Photo Loreta, pour notre plus grand plaisir lors du film Best of avec Cali
Mardi 26 mars 2013
Entretemps, le médecin m’appelle puisque mon hémoglobine a rendu son verdict. C’est un petit nouveau, car mon oncologue est malade. Comme à chaque fois que j’ai affaire à un petit nouveau, il faut recommencer à raconter tout (bien que tout se trouve dans mon dossier électronique), mais ils sont souvent plus attentifs, car novices. Je lui dis que la fatigue commence à devenir de plus en plus difficile à gérer et cette fièvre qui apparaît sporadiquement entre les chimios, ça commence à me gonfler et à me brider dans mes activités sociales. Il s’en inquiète. De plus, les taches rouges sur le corps se multiplient et ça, ça le chipote un peu. Il y a aussi le gros orteil du pied droit (celui que j’avais brisé il y a quelques mois) qui devient de plus en plus paresseux, presque mort. Il note et va en référer au mandarin du service qui le conseillera sur la marche à suivre. Suspicion de bactérie. Et bien voilà une nouveauté. Il me réserve une place pour une écho du foie, pancréas et vésicule. D’abord checker si les stents tiennent encore en place et voir si il n’y a rien de gonflé ou d’aspect douteux. Merde, pour une fois que j’aurais pu sortir un peu plus tôt puisque la chimio était arrivée vite dans le service, bernique….
Je parcours les kilomètres qui me séparent du service onco au service écho. Oui, maintenant, je cause comme les pros. Ils ont ½ heure de retard. Bon, il faut me faire une idée, je passerai donc toute la journée à l’hosto. Dommage, il fait très lumineux dehors. Et là, j’ai vécu une scène presque surréaliste. Le praticien en échographie, celui qui te met ce gel glacé sur le ventre pour inspecter ton intérieur, commence son œuvre. Et je vois qu’il fronce les sourcils, ils marmonne je ne sais quoi en flamand (et il doit être limbourgeois, parce que je ne pige rien). Il se lève, appelle deux collègues qui commencent à scruter l’écran et manipuler le petit pistolet qui glisse sur la peau. Ca n’est vraiment pas agréable, j’ai froid. Un peu excédée et inquiète, je leur demande ce qu’il se passe. Vous n’allez pas me croire, mais la réponse est : on ne trouve pas votre vésicule ! Je ne sais pas si je dois rire ou me fâcher. Ils m’interrogent sur le fait qu’on me l’a peut-être déjà enlevé et scrutent ma peau pour être certains qu’il n’y a pas de trace de cicatrice.
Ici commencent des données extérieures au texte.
Lemma read_dict_new {A : Type} (read : value -> option A) (ls : Store) (i : nat) items :
  ls !! i = Some (ODict items) ->
  read_dict read (h ++ ls) (VRef (length h + i))
  = mapM (fun kv => match read (snd kv) with
                    | Some a => Some (fst kv, a)
                    | None => None
                    end) items.
Proof. intros H. unfold read_dict. now rewrite lookup_new, H. Qed.

Lemma read_list_new {A : Type} (read : value -> option A) (ls : Store) (i : nat) items :
  ls !! i = Some (OList items) ->
  read_list read (h ++ ls) (VRef (length h + i)) = mapM read items.
Proof. intros H. unfold read_list. now rewrite lookup_new, H. Qed.

Lemma read_strs (l : list string) : mapM read_str (map VStr l) = Some l.
Proof. induction l as [|x l IH]; simpl; [reflexivity|]. now rewrite IH. Qed.

Lemma read_ints (l : list Z) : mapM read_int (map VInt l) = Some l.
Proof. induction l as [|x l IH]; simpl; [reflexivity|]. now rewrite IH. Qed.

(** Sorting by computed keys is sorting by the key function. *)
Lemma insert_desc_keyed {A K : Type} (lt : K -> K -> bool) (key : A -> K)
    (x : A) (l : list A) :
  insert_desc (fun a b => lt (snd a) (snd b)) (x, key x) (map (fun y => (y, key y)) l)
  = map (fun y => (y, key y)) (insert_desc (fun a b => lt (key a) (key b)) x l).
Proof.
  induction l as [|y l IH]; simpl; [reflexivity|].
  destruct (lt (key x) (key y)); simpl; [now rewrite IH | reflexivity].
Qed.

Lemma sorted_desc_keyed {A K : Type} (lt : K -> K -> bool) (key : A -> K) (l : list A) :
  sorted_desc (fun a b => lt (snd a) (snd b)) (map (fun y => (y, key y)) l)
  = map (fun y => (y, key y)) (sorted_desc (fun a b => lt (key a) (key b)) l).
Proof.
  induction l as [|x l IH]; simpl; [reflexivity|].
  now rewrite IH, insert_desc_keyed.
Qed.

Lemma last3_map {A B : Type} (f : A -> B) (l : list A) : last3 (map f l) = map f (last3 l).
Proof. unfold last3. now rewrite length_map, skipn_map. Qed.

Lemma generate_failure_summary_run :
  exists v new,
    generate_failure_summary (VRef self) h = (inr v, h ++ new)
    /\ forall ext,
         read_summary (h ++ new ++ ext) v
         = Some (FailureAnalysis.generate_failure_summary (init rows)).
Proof.
  assert (E : exists v new,
            generate_failure_summary (VRef self) (h ++ []) = (inr v, h ++ new)
            /\ forall ext,
                 read_summary (h ++ new ++ ext) v
                 = Some (FailureAnalysis.generate_failure_summary (init rows))).
  2: { now rewrite app_nil_r in E. }
  pose proof Hself as (dfl & ml & Hi & Hf & Hm).
  eexists _, _. split.
  - unfold generate_failure_summary.
    repeat (run_step; rewrite ?names_six; cbn [for_each map_each]).
    reflexivity.
  - intros ext. unfold read_summary. rewrite lookup_new.
    cbn [app lookup list_lookup].
    cbn [mbind option_bind assoc String.eqb Ascii.eqb Bool.eqb
         read_int read_float read_bool].
    erewrite !read_dict_new by reflexivity.
    erewrite !read_list_new by reflexivity.
    cbn [mapM mbind option_bind mret option_ret snd fst read_int read_float].
    set (rates := FailureAnalysis.failure_mode_rates
                    (FailureAnalysis.generate_failure_summary (init rows))).
    assert (Hkeys :
      combine
        ["incomplete_answer"; "safety_violations"; "unrealistic_tools";
         "overcomplicated_solution"; "missing_context"; "poor_quality_tips"]
        [mean (column rows "incomplete_answer"); mean (column rows "safety_violations");
         mean (column rows "unrealistic_tools");
         mean (column rows "overcomplicated_solution");
         mean (column rows "missing_context"); mean (column rows "poor_quality_tips")]
      = map (fun y => (y, rate_of rates y)) FailureLabeling.FAILURE_MODE_NAMES).
    { subst rates. rewrite names_six. cbn [map combine]. reflexivity. }
    rewrite Hkeys, sorted_desc_keyed.
    rewrite !map_map. cbn [fst].
    change (fun x : string => VStr x) with VStr.
    rewrite firstn_map, last3_map, !read_strs.
    cbn [mbind option_bind]. subst rates. reflexivity.
Qed.

(** *** The pattern groups in the store *)

(** While [identify_failure_patterns] runs, the objects it has made are
    the dict [patterns] and, after it, one list per group, in the order
    in which the groups were created. *)
Fixpoint indexed {A : Type} (j : nat) (l : list A) : list (nat * A) :=
  match l with
  | [] => []
  | x :: l' => (j, x) :: indexed (S j) l'
  end.

Definition entry (x : nat * (string * list Z)) : string * value :=
  (fst (snd x), VRef (length h + S (fst x))).

Definition entries (j : nat) (groups : list (string * list Z)) : list (string * value) :=
  map entry (indexed j groups).

Definition lists (groups : list (string * list Z)) : list object :=
  map (fun kv => OList (map VInt (snd kv))) groups.

Definition rep (groups : list (string * list Z)) : Store :=
  ODict (entries 0 groups) :: lists groups.

Fixpoint index_of (name : string) (groups : list (string * list Z)) : option nat :=
  match groups with
  | [] => None
  | (k, _) :: rest => if String.eqb k name then Some 0 else S <$> index_of name rest
  end.

Lemma assoc_entries name groups : forall j0,
  assoc name (entries j0 groups)
  = (fun j => VRef (length h + S (j0 + j))) <$> index_of name groups.
Proof.
  induction groups as [|[k l] groups IH]; intros j0; simpl; [reflexivity|].
  destruct (String.eqb k name).
  - simpl. now rewrite Nat.add_0_r.
  - fold (entries (S j0) groups). rewrite IH.
    destruct (index_of name groups) as [j|]; simpl; [|reflexivity].
    do 3 f_equal. lia.
Qed.

Lemma patterns_append_absent name idx groups :
  index_of name groups = None -> patterns_append name idx groups = groups ++ [(name, [idx])].
Proof.
  induction groups as [|[k l] groups IH]; simpl; [reflexivity|].
  destruct (String.eqb k name); [discriminate|].
  destruct (index_of name groups); [discriminate|]. intros _. now rewrite IH.
Qed.

Lemma patterns_append_present name idx groups : forall j,
  index_of name groups = Some j ->
  exists k idxs, groups !! j = Some (k, idxs)
    /\ patterns_append name idx groups = <[j := (k, idxs ++ [idx])]> groups.
Proof.
  induction groups as [|[k l] groups IH]; simpl; intros j; [discriminate|].
  destruct (String.eqb k name).
  - intros [= <-]. exists k, l. split; reflexivity.
  - destruct (index_of name groups) as [j'|]; [|discriminate].
    intros [= <-]. destruct (IH j' eq_refl) as (k' & idxs & Hj & ->).
    exists k', idxs. split; [exact Hj | reflexivity].
Qed.

Lemma index_of_snoc name l groups :
  index_of name groups = None -> index_of name (groups ++ [(name, l)]) = Some (length groups).
Proof.
  induction groups as [|[k l'] groups IH]; simpl.
  - now rewrite String.eqb_refl.
  - destruct (String.eqb k name); [discriminate|].
    destruct (index_of name groups); [discriminate|]. intros _. now rewrite IH.
Qed.

Lemma entries_snoc name l groups : forall j0,
  entries j0 (groups ++ [(name, l)])
  = entries j0 groups ++ [(name, VRef (length h + S (j0 + length groups)))].
Proof.
  unfold entries.
  induction groups as [|[k l'] groups IH]; intros j0; simpl.
  - unfold entry. simpl. now rewrite Nat.add_0_r.
  - rewrite IH. do 5 f_equal. lia.
Qed.

Lemma entries_insert groups : forall j0 j k l l',
  groups !! j = Some (k, l) -> entries j0 (<[j := (k, l')]> groups) = entries j0 groups.
Proof.
  unfold entries.
  induction groups as [|[k0 l0] groups IH]; intros j0 j k l l'; [reflexivity|].
  destruct j as [|j]; simpl.
  - now intros [= -> _].
  - intros Hj. now rewrite (IH (S j0) j k l l' Hj).
Qed.

Lemma lists_insert groups : forall j k l',
  lists (<[j := (k, l')]> groups) = <[j := OList (map VInt l')]> (lists groups).
Proof.
  unfold lists.
  induction groups as [|kv groups IH]; intros j k l'; [reflexivity|].
  destruct j as [|j]; simpl; [reflexivity|]. now rewrite IH.
Qed.

Lemma lists_lookup groups : forall j k l,
  groups !! j = Some (k, l) -> lists groups !! j = Some (OList (map VInt l)).
Proof.
  induction groups as [|kv groups IH]; intros j k l; [discriminate|].
  destruct j as [|j]; simpl; [now intros [= ->] | apply IH].
Qed.

Lemma assoc_set_absent name v items :
  assoc name items = None -> assoc_set name v items = items ++ [(name, v)].
Proof.
  induction items as [|[k v'] items IH]; simpl; [reflexivity|].
  destruct (String.eqb k name); [discriminate|]. intros H. now rewrite IH.
Qed.

Lemma insert_snoc {A : Type} (l : list A) (x y : A) : <[length l := y]> (l ++ [x]) = l ++ [y].
Proof. induction l as [|a l IH]; simpl; [reflexivity | now rewrite IH]. Qed.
Et, les gars, je ne suis pas encore sénile et je sais si on me l’a enlevé ou pas. Ils continuent à scruter pour finalement me dire que chez les femmes, elle est parfois très petite, mais qu’ils sont profondément désolés, mais qu’ils ne la trouvent pas. Avis à la population : si quelqu’un la retrouve saine et sauve, j’offre un kilo de chokotof. Pour le reste, tout est normal, enfin si on peut dire, tout est comme au dernier examen, j’entends bien. C’est un peu comme lire le Ciné Tele-Revue : personne ne le lit, mais tout le monde sait ce qu’il y a dedans !
Dans le cadre de Marseille Provence, capitale culturelle européenne, Manolo et sa femme ont imaginé « Transhumance », une marche à pied et à cheval de 600 kms, étalée sur 3 mois pour arriver à Marseille début juin. Elle, majestueuse, se tient debout sur son cheval et traverse les plaines, les autoroutes. Une vraie complicité. Lorsque le journaliste demande à Manolo comment il qualifierait sa relation cavalier cheval, il répond simplement qu’il n’aime pas ces mots, que son cheval est son double et quand le cheval à mal au pied, Manolo ne peut pas courir. Ils vivent dans des caravanes près de Marseille au milieu de leur haras de 20 chevaux. Je ne pourrais tout vous décrire, mais allez découvrir les clips de présentation sur internet, c’est juste humain, gracieux et émouvant.